The academy expelled Olson under a regulation that requires cadets to either resign or be "disenrolled" if they incur a "parental obligation" from a pregnancy over 14 weeks, according to the lawsuit.
"The decision to become a parent is deeply personal, and no school or job should be able to interfere with that choice," Elana Bildner, an ACLU of Connecticut staff attorney representing Olson, said in a statement. "The U.S. Coast Guard Academy's archaic regulation, which forces cadets to choose between parenthood and their degrees, has been morally wrong and unconstitutional since its inception."
The ban was introduced in the late 1970s, just after the academy began admitting women, Bildner said.
"It is likely no accident that the academy instituted its arcane ban on parenthood only after it began admitting women," she said. "This policy has no place in Connecticut or elsewhere, and it must end."
Messages were left Wednesday seeking comment from both the school and the Coast Guard.
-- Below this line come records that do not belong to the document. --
(* ===== verification/StreamRun.v ===== *)
(** * One consumer of a query

    What [StreamResults] sends to a client that is the only one of its query and
    whose context is not cancelled: the concurrent program of [ResultForwarder]
    does what the sequential loop of [ActiveQuery] does on the messages that the
    agents have sent. *)

From S2P Require Import Prelude GoLib Uuid Messages QueryMessages QueryProto ActiveQuery ResultForwarder.
From Stdlib Require Import Ascii.

Section refinement.
Context `{U : UUIDLib} `{!Proto compilerpb.CompilerErrorGroup} `{!PlanRenderer}.
Context (values_order : concurrentSet.t → list string).
Implicit Types (f : QueryResultForwarder) (a : activeQuery) (c : consumer) (m : msg) (s : stream) (st : query_state).

(** ** The sequential loop *)

Definition start (q : query_info) : stream := mkStream (init_state (tableIDMap q)) [].

Lemma stream_loop_app q id ms rest s s' :
  stream_loop q id ms s = (Ret None, s') → stream_loop q id (ms ++ rest) s = stream_loop q id rest s'.
Proof.
  revert s. induction ms as [|m ms IH]; intros s; cbn [app stream_loop].
  { intros E. injection E as <-. done. }
  intros E. apply bind_Ret_inv in E as (x & s1 & H1 & E). rewrite get_bind in E. rewrite (bind_ret _ _ _ _ _ H1), get_bind.
  destruct (queryComplete (s_query s1)); [by injection E|]. by apply IH.
Qed.

Lemma handleRequest_error q id m s e st1 :
  updateQueryState m (s_query s) = (Err e, st1) → handleRequest q id m s = (Err e, mkStream st1 (s_out s)).
Proof.
  intros Hu. unfold handleRequest. apply bind_err. unfold on_query, zoom. by rewrite Hu.
Qed.

(** The rest of a request, after the state is updated. *)
Definition request_rest (q : query_info) (id : uuid) m st1 (out : list response) : outcome unit * stream :=
  let st2 := keep_stats m st1 in
  match (plan_to_send q id st2 tt).1 with
  | Ret rs =>
    match build q m with
    | Ret None => (Ret tt, mkStream st2 (out ++ rs))
    | Ret (Some r) =>
      (match response_error r with Some e => Err e | None => Ret tt end, mkStream st2 ((out ++ rs) ++ [r]))
    | Err e => (Err e, mkStream st2 (out ++ rs))
    | Crash k => (Crash k, mkStream st2 (out ++ rs))
    end
  | Err e => (Err e, mkStream st2 out)
  | Crash k => (Crash k, mkStream st2 out)
  end.

Lemma handleRequest_eq q id m s st1 :
  updateQueryState m (s_query s) = (Ret tt, st1) → handleRequest q id m s = request_rest q id m st1 (s_out s).
Proof.
  intros Hu. unfold handleRequest, request_rest.
  rewrite (bind_ret (on_query (updateQueryState m)) _ s tt (mkStream st1 (s_out s)))
    by (unfold on_query, zoom; by rewrite Hu).
  rewrite (bind_ret (on_query (modify (keep_stats m))) _ (mkStream st1 (s_out s)) tt
    (mkStream (keep_stats m st1) (s_out s)) eq_refl), get_bind. cbn [s_query].
  unfold mbind, M_bind, pure_call. destruct (plan_to_send q id (keep_stats m st1) tt).1 as [rs|e|k]; [|done..].
  cbn. fold (build q m). destruct (build q m) as [[r|]|e|k]; [|done..]. cbn. by destruct (response_error r).
Qed.

(** ** The state of the consumer and of its query *)

Definition fresh a : Prop := aq_state a = init_state (tableIDMap (aq_info a)) ∧ aq_taken a = [].

(** The loop has handled [ms]. *)
Definition handled_by a (ms : list msg) s : Prop :=
  stream_loop (aq_info a) (aq_id a) ms (start (aq_info a)) = (Ret None, s).

(** In the middle of the request [m], which began at [s]. *)
Definition in_request a c m s : Prop :=
  match c_pc c with
  | CHealth m' => m' = m ∧ aq_state a = s_query s ∧ c_out c = s_out s
  | CUpdate m' p =>
    m' = m ∧ c_out c = s_out s ∧ ∃ k, update_from k m p (aq_state a) = updateQueryState m (s_query s)
  | CAfter m' => m' = m ∧ c_out c = s_out s ∧ updateQueryState m (s_query s) = (Ret tt, aq_state a)
  | CPlan m' rs =>
    m' = m ∧ ∃ st1 sent, updateQueryState m (s_query s) = (Ret tt, st1) ∧ aq_state a = keep_stats m st1 ∧
      (plan_to_send (aq_info a) (aq_id a) (keep_stats m st1) tt).1 = Ret (sent ++ rs) ∧ c_out c = s_out s ++ sent
  | CSend r =>
    ∃ st1 plan, updateQueryState m (s_query s) = (Ret tt, st1) ∧ aq_state a = keep_stats m st1 ∧
      (plan_to_send (aq_info a) (aq_id a) (keep_stats m st1) tt).1 = Ret plan ∧ c_out c = s_out s ++ plan ∧
      build (aq_info a) m = Ret (Some r)
  | CCheck =>
    ∃ s', handleRequest (aq_info a) (aq_id a) m s = (Ret tt, s') ∧ aq_state a = s_query s' ∧ c_out c = s_out s'
  | _ => False
  end.

Definition run_at a c : Prop :=
  match c_pc c with
  | CRegister => fresh a ∧ c_out c = []
  | CLoop => ∃ s, handled_by a (aq_taken a) s ∧ aq_state a = s_query s ∧ c_out c = s_out s
  | CReturned None =>
    ∃ s, stream_loop (aq_info a) (aq_id a) (aq_taken a) (start (aq_info a)) = (Ret (Some []), s) ∧ c_out c = s_out s
  | CReturned (Some e) =>
    (fresh a ∧ c_out c = [] ∧ e = err_register) ∨
    ∃ s, stream_loop (aq_info a) (aq_id a) (aq_taken a) (start (aq_info a)) = (Err e, s) ∧ c_out c = s_out s
  | _ => ∃ ms m s, aq_taken a = ms ++ [m] ∧ handled_by a ms s ∧ in_request a c m s
  end.

(** The loop on one more message. *)
Lemma stream_loop_snoc q id ms m s :
  stream_loop q id ms (start q) = (Ret None, s) →
  stream_loop q id (ms ++ [m]) (start q) =
    (_ ← handleRequest q id m; s ← get_state; if queryComplete (s_query s) then mret (Some []) else mret None) s.
Proof. intros E. by rewrite (stream_loop_app _ _ _ _ _ _ E). Qed.

(** An error in a request. *)
Lemma run_at_error a c ms m s e s' :
  aq_taken a = ms ++ [m] → handled_by a ms s → handleRequest (aq_info a) (aq_id a) m s = (Err e, s') →
  c_out c = s_out s' → run_at (cancelQuery (Some e) a) (with_pc (CReturned (Some e)) c).
Proof.
  intros Ht Hh Hreq Ho. unfold run_at. cbn. right. exists s'. rewrite Ht. split; [|done].
  rewrite (stream_loop_snoc _ _ _ _ _ Hh). by apply bind_err.
Qed.

Lemma run_at_check a c ms m s s' :
  aq_taken a = ms ++ [m] → handled_by a ms s → handleRequest (aq_info a) (aq_id a) m s = (Ret tt, s') →
  aq_state a = s_query s' → c_out c = s_out s' → run_at a (with_pc CCheck c).
Proof. intros. unfold run_at. cbn. exists ms, m, s. split_and!; [done..|]. unfold in_request. cbn. by exists s'. Qed.

(** A step of the consumer itself. *)
Lemma run_at_update a c ms m s u o st :
  aq_taken a = ms ++ [m] → handled_by a ms s → c_pc c = CUpdate m u → u ≠ UDone → c_out c = s_out s →
  (∃ k, update_from k m u (aq_state a) = updateQueryState m (s_query s)) →
  update_step m u (aq_state a) = (o, st) →
  match o with
  | Ret u' => run_at (with_state st a) (with_pc (CUpdate m u') c)
  | Err e => run_at (cancelQuery (Some e) (with_state st a)) (with_pc (CReturned (Some e)) c)
  | Crash _ => True
  end.
Proof.
  intros Ht Hh Hpc Hu Ho (k & Hk) Hs.
  assert (∃ k', update_from k m u (aq_state a) = (p' ← update_step m u; update_from k' m p') (aq_state a)
    ∨ k = 0) as (k' & [Hk'|Hk']).
  { destruct k as [|k]; [by exists 0; right|]. exists k. left. by apply update_from_S. }
  2: { subst k. destruct (updateQueryState_never_hangs m (s_query s)). rewrite <-Hk. by destruct u. }
  rewrite Hk in Hk'. unfold mbind, M_bind in Hk'. rewrite Hs in Hk'. destruct o as [u'|e|kk]; [| |done].
  - unfold run_at. cbn. exists ms, m, s. split_and!; [done..|]. by exists k'.
  - eapply run_at_error; [done|done|by eapply handleRequest_error|done].
Qed.

Lemma run_at_step a c a' c' :
  c_cancelled c = false → run_at a c → consumer_step false a c = Some (Ret (a', c')) → run_at a' c'.
Proof.
  intros Hcc Hr. unfold consumer_step. cbn [andb]. unfold outcome_step, finish.
  destruct (c_pc c) as [| |m'|m' u|m'|m' [|r rs]|r| |] eqn:Epc; unfold run_at in Hr; rewrite Epc in Hr; try done.
  all: try (destruct Hr as (ms & m & s & Ht & Hh & Hin); unfold in_request in Hin; rewrite Epc in Hin).
  - destruct Hr as (s & Hh & Hst & Ho). destruct (queryResultCh a) as [|m rest] eqn:Eq; [done|].
    intros [= <- <-]. unfold run_at. cbn. exists (aq_taken a), m, s. by split_and!.
  - destruct Hin as (-> & Hst & Ho). destruct (aq_watchdog a); [|done..]. intros [= <- <-].
    unfold run_at. cbn. exists ms, m, s. split_and!; [done..|].
    exists 6. rewrite Hst. apply update_steps_run.
  - destruct Hin as (-> & Ho & Hk).
    destruct (decide (u = UDone)) as [->|Hu].
    + intros [= <- <-]. unfold run_at. cbn. exists ms, m, s. split_and!; [done..|].
      destruct Hk as (k & <-). by destruct k.
    + destruct (update_step m u (aq_state a)) as [o st] eqn:Es.
      pose proof (run_at_update a c ms m s u o st Ht Hh Epc Hu Ho Hk Es) as Hnext.
      destruct u; try done; destruct o; try done; by intros [= <- <-].
  - destruct Hin as (-> & Ho & Hu). pose proof (handleRequest_eq (aq_info a) (aq_id a) m s _ Hu) as Hreq.
    unfold request_rest in Hreq. cbn [aq_info aq_id aq_state with_state].
    destruct (plan_to_send (aq_info a) (aq_id a) (keep_stats m (aq_state a)) tt).1 as [plan|e|k] eqn:Ep; [..|done];
      intros [= <- <-].
    + unfold run_at. cbn. exists ms, m, s. split_and!; [done..|]. exists (aq_state a), [].
      split_and!; [done..|]. by rewrite app_nil_r.
    + by eapply run_at_error.
  - destruct Hin as (-> & st1 & sent & Hu & Hst & Hp & Ho). rewrite app_nil_r in Hp.
    pose proof (handleRequest_eq (aq_info a) (aq_id a) m s _ Hu) as Hreq. unfold request_rest in Hreq. rewrite Hp in Hreq.
    fold (build (aq_info a) m). destruct (build (aq_info a) m) as [[r|]|e|k] eqn:Eb; [..|done]; intros [= <- <-].
    + unfold run_at. cbn. exists ms, m, s. split_and!; [done..|]. unfold in_request. cbn. by exists st1, sent.
    + by eapply run_at_check.
    + by eapply run_at_error.
  - destruct Hin as (-> & st1 & sent & Hu & Hst & Hp & Ho). intros [= <- <-].
    unfold run_at. cbn. exists ms, m, s. split_and!; [done..|]. exists st1, (sent ++ [r]).
    split_and!; [done..|by rewrite <-app_assoc|by rewrite Ho, app_assoc].
  - destruct Hin as (st1 & plan & Hu & Hst & Hp & Ho & Eb).
    pose proof (handleRequest_eq (aq_info a) (aq_id a) m s _ Hu) as Hreq. unfold request_rest in Hreq. rewrite Hp, Eb in Hreq.
    destruct (response_error r) as [e|]; intros [= <- <-].
    + eapply run_at_error; [done..|]. cbn. by rewrite Ho.
    + eapply run_at_check; [done..|]. cbn. by rewrite Ho.
  - destruct Hin as (s' & Hreq & Hst & Ho). pose proof (stream_loop_snoc _ _ _ m _ Hh) as Hloop.
    rewrite (bind_ret _ _ _ _ _ Hreq), get_bind, <-Hst, <-Ht in Hloop.
    destruct (queryComplete (aq_state a)); intros [= <- <-]; unfold run_at; cbn; by exists s'.
Qed.

(** ** All steps *)

(** The only call of [StreamResults] there has been for a query. *)
Definition sole f (n i : nat) : Prop := ∀ j c, consumers f !! j = Some c → c_query c = n → j = i.

Definition unused f (n : nat) : Prop := ∀ j c, consumers f !! j = Some c → c_query c ≠ n.

Record sinv f : Prop := {
  sinv_unused n a : aqueries f !! n = Some a → unused f n → fresh a;
  sinv_sole i c a : consumers f !! i = Some c → aqueries f !! c_query c = Some a → sole f (c_query c) i →
    c_cancelled c = false → run_at a c
}.

(** What [run_at] reads of a query. *)
Definition same_core a a' : Prop :=
  aq_id a' = aq_id a ∧ aq_info a' = aq_info a ∧ aq_state a' = aq_state a ∧ aq_taken a' = aq_taken a.

Lemma run_at_core a a' c c' :
  same_core a a' → c_pc c' = c_pc c → c_out c' = c_out c → run_at a c → run_at a' c'.
Proof.
  intros (H1 & H2 & H3 & H4) Hpc Ho. unfold run_at, in_request, handled_by, fresh. by rewrite H1, H2, H3, H4, Hpc, Ho.
Qed.

(** A consumer that was at most cancelled. *)
Definition consumer_kept c c' : Prop :=
  c_query c' = c_query c ∧ c_pc c' = c_pc c ∧ c_out c' = c_out c ∧ (c_cancelled c' = false → c_cancelled c = false).

(** Steps that change neither the program counter of a consumer nor what it reads. *)
Definition same_streams f f' : Prop :=
  (∀ n a', aqueries f' !! n = Some a' → ∃ a, aqueries f !! n = Some a ∧ same_core a a') ∧
  length (consumers f') = length (consumers f) ∧
  (∀ i c c', consumers f !! i = Some c → consumers f' !! i = Some c' → consumer_kept c c').

Lemma same_streams_consumer f f' i c' :
  same_streams f f' → consumers f' !! i = Some c' → ∃ c, consumers f !! i = Some c ∧ consumer_kept c c'.
Proof.
  intros (_ & Hlen & Hc) Hi. destruct (lookup_lt_is_Some_2 (consumers f) i) as [c E].
  { rewrite <-Hlen. by eapply lookup_lt_Some. }
  exists c. split; [done|]. by eapply Hc.
Qed.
Olson learned of his fiancee's pregnancy in April of his junior year, according to the lawsuit. She decided not to have an abortion and he decided not to resign because that would have meant allowing the academy to recoup the cost of his education, estimated at up to $500,000, according to the lawsuit.
His fiancee gave birth in August 2013. Olson disclosed that he had a child on a duty screening application in March 2014, which was the first time he had been asked about dependents, according to the lawsuit.
The couple, in an effort to resolve the matter and allow him to graduate, had Olson's parental rights terminated, according to his attorneys. The couple is now married with two children, according to the lawsuit.
He was never given a hearing and was "disenrolled" from the academy, according to the lawsuit. He decided to sue after going through a lengthy administrative process in an effort to get his status restored, Bildner said.
Olson enlisted in the Coast Guard shortly after his expulsion and is currently an aviation maintenance technician stationed in Alaska. He is seeking his commission and back pay as part of the lawsuit. The academy ultimately did not seek to recoup the cost of his education.
Olson and his family receive about $3,000 less per month than they would have if he had been granted his commission as an officer, according to the lawsuit.
The case is expected to have implications at other service academies, which have similar policies, according to the ACLU.
"We believe such bans are wrong for every military service academy and that the academies should strike them from their regulations," said Linda Morris, a staff attorney with the ACLU Women's Rights Project.
A bill introduced in the U.S. Senate this summer by Sen. Ted Cruz, a Texas Republican, and Sen. Kirsten Gillibrand, a New York Democrat, would mandate an end to policies that force students in military academies to withdraw or give up their children if they become pregnant.
"This policy is unfair, antiquated, and unacceptable," Cruz said at the time.
Under the bill, military academies would treat pregnancies in line with the rest of the military.